> _Task prompt_: Each line that has the string "WithToolExecution" must be copied from the records below.

> _Supplied material_:
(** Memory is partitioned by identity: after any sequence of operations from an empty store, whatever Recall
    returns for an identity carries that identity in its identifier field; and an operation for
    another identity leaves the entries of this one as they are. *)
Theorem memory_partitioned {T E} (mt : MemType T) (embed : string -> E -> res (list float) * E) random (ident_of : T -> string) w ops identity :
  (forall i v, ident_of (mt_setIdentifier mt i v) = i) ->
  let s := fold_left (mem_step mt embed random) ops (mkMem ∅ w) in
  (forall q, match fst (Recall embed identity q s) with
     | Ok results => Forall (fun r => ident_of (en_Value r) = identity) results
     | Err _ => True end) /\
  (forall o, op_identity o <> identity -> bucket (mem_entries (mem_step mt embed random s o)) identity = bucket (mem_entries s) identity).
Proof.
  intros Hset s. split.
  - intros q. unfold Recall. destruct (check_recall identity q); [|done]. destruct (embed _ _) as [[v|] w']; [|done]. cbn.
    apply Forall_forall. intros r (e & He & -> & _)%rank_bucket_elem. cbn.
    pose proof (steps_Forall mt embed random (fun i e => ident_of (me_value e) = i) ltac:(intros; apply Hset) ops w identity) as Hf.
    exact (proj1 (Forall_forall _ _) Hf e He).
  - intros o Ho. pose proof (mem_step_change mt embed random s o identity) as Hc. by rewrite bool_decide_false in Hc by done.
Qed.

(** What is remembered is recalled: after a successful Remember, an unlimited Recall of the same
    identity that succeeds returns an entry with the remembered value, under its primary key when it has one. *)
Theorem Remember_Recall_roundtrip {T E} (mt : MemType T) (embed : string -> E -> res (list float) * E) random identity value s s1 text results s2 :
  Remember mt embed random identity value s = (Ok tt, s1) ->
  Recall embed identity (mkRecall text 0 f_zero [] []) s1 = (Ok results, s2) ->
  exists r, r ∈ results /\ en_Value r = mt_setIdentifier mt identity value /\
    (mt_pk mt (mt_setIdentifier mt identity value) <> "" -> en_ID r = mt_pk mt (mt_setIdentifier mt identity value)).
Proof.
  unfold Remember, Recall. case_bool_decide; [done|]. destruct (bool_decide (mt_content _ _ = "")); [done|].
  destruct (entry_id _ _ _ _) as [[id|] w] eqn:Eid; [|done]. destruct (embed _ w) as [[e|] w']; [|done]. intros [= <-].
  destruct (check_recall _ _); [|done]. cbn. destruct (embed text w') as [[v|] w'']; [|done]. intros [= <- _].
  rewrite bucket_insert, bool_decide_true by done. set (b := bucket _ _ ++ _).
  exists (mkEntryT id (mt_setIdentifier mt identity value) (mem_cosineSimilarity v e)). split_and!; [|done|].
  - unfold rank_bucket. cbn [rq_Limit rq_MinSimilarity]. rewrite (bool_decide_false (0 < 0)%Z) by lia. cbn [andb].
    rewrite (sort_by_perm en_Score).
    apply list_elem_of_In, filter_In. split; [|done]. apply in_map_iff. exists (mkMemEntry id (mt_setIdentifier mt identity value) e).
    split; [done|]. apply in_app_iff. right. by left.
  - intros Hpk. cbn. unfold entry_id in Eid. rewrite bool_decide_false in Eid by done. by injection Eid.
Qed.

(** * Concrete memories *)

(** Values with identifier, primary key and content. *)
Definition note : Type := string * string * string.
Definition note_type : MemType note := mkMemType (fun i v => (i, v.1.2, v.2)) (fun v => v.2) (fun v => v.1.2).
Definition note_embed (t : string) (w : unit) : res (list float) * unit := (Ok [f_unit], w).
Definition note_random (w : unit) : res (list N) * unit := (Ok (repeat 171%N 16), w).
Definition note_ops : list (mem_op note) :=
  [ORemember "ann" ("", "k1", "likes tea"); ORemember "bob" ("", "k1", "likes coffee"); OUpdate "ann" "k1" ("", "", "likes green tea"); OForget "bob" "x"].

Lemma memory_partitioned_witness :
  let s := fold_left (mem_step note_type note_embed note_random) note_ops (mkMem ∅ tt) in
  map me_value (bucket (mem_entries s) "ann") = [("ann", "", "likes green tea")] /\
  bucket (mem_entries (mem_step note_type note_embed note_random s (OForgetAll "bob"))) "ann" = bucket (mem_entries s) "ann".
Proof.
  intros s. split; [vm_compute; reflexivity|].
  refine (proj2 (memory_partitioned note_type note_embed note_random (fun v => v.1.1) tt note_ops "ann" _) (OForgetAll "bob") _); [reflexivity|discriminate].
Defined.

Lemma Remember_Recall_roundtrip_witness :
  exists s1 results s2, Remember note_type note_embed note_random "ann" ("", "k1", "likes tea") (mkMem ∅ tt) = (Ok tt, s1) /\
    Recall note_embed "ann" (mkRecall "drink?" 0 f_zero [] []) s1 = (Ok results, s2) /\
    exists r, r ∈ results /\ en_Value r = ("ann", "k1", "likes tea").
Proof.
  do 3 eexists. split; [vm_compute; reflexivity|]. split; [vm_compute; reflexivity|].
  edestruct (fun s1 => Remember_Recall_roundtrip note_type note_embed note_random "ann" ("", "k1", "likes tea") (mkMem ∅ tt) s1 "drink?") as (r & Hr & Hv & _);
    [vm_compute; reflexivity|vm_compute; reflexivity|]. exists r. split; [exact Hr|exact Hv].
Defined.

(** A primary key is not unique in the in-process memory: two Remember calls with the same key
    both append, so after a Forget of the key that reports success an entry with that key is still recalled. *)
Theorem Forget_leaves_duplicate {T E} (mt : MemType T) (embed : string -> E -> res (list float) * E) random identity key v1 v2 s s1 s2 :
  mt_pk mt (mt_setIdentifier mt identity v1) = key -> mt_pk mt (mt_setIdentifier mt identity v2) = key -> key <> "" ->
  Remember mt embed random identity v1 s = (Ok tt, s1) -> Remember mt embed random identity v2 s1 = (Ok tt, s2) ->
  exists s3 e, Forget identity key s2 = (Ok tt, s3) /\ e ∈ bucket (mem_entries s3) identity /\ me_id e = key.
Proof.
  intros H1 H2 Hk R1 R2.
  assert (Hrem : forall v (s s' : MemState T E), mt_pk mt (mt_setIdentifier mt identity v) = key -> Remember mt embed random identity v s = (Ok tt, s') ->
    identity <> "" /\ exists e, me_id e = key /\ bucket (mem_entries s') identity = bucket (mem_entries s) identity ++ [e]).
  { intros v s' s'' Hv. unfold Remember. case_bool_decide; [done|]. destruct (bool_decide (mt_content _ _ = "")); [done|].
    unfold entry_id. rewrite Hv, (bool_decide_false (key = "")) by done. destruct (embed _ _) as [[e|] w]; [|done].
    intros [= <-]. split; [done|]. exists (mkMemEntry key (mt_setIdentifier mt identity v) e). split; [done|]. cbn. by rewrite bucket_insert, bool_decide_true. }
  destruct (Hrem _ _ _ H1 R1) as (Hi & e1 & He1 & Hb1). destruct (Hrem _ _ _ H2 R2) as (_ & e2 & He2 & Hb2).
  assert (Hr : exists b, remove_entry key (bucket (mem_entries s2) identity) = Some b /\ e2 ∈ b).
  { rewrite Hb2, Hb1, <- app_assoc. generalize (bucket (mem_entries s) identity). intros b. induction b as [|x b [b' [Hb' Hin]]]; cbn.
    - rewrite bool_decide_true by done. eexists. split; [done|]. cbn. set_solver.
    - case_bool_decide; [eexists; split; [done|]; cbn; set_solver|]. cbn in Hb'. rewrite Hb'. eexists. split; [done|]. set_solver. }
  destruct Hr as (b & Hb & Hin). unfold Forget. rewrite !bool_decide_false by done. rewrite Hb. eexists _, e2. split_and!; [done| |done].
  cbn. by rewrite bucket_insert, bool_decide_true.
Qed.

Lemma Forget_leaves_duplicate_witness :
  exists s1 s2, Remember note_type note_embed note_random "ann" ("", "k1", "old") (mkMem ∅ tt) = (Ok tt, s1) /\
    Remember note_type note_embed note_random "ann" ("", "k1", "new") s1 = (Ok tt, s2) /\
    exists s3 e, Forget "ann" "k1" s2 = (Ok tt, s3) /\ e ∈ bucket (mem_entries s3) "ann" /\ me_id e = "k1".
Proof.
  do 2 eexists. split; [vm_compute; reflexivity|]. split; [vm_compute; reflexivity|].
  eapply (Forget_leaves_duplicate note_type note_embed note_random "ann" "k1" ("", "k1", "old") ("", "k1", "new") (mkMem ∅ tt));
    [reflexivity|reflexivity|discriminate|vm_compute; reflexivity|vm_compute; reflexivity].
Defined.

* * *

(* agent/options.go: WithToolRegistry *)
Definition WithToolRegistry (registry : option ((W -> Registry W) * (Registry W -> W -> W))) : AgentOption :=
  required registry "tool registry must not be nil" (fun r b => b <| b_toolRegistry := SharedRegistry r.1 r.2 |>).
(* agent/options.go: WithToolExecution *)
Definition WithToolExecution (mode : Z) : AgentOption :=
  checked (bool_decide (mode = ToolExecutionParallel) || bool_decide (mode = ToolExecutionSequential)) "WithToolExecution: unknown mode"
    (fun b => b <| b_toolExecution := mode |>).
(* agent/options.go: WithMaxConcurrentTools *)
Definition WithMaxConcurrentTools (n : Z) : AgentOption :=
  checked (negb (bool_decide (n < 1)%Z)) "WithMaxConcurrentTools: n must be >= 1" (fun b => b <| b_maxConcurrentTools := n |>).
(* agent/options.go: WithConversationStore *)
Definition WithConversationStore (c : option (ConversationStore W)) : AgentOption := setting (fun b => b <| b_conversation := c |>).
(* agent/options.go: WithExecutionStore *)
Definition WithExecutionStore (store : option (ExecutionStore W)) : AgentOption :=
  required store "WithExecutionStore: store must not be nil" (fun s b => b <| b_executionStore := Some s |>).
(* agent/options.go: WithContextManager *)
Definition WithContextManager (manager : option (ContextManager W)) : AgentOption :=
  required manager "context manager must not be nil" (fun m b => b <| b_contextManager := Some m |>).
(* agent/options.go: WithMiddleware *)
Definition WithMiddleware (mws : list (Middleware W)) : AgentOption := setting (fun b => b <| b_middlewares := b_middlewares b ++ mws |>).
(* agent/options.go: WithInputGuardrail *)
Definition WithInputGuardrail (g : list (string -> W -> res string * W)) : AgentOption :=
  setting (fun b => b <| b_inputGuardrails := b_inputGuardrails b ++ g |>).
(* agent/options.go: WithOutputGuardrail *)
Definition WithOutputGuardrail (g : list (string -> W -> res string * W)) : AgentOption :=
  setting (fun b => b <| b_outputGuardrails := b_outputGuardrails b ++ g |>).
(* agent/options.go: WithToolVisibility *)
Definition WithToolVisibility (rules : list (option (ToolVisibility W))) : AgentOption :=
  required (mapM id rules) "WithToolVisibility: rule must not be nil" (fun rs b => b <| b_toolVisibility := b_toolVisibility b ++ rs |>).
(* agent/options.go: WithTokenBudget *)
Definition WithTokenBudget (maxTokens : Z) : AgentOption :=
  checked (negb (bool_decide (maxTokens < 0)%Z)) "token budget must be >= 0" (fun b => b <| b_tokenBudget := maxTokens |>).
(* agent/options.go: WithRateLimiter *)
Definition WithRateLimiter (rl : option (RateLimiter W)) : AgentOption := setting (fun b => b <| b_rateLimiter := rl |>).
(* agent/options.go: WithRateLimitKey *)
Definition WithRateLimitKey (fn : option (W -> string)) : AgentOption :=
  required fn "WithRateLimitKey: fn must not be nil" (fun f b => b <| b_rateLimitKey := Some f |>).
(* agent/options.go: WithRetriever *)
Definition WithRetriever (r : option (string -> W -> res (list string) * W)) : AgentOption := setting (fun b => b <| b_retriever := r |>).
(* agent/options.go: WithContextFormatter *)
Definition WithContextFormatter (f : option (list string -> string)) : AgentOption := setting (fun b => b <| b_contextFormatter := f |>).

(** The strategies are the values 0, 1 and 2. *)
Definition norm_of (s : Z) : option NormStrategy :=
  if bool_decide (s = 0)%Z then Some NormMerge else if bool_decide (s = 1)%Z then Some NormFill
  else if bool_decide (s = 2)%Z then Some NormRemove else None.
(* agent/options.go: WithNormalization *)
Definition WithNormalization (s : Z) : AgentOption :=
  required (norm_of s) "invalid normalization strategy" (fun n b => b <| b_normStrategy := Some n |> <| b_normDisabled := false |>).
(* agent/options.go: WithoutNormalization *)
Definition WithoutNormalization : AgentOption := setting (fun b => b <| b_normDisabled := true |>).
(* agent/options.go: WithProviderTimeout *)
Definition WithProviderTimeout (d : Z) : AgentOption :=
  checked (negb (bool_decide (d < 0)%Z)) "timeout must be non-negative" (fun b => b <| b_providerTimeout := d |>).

> _Task response_:
(* agent/options.go: WithToolExecution *)
Definition WithToolExecution (mode : Z) : AgentOption :=
  checked (bool_decide (mode = ToolExecutionParallel) || bool_decide (mode = ToolExecutionSequential)) "WithToolExecution: unknown mode"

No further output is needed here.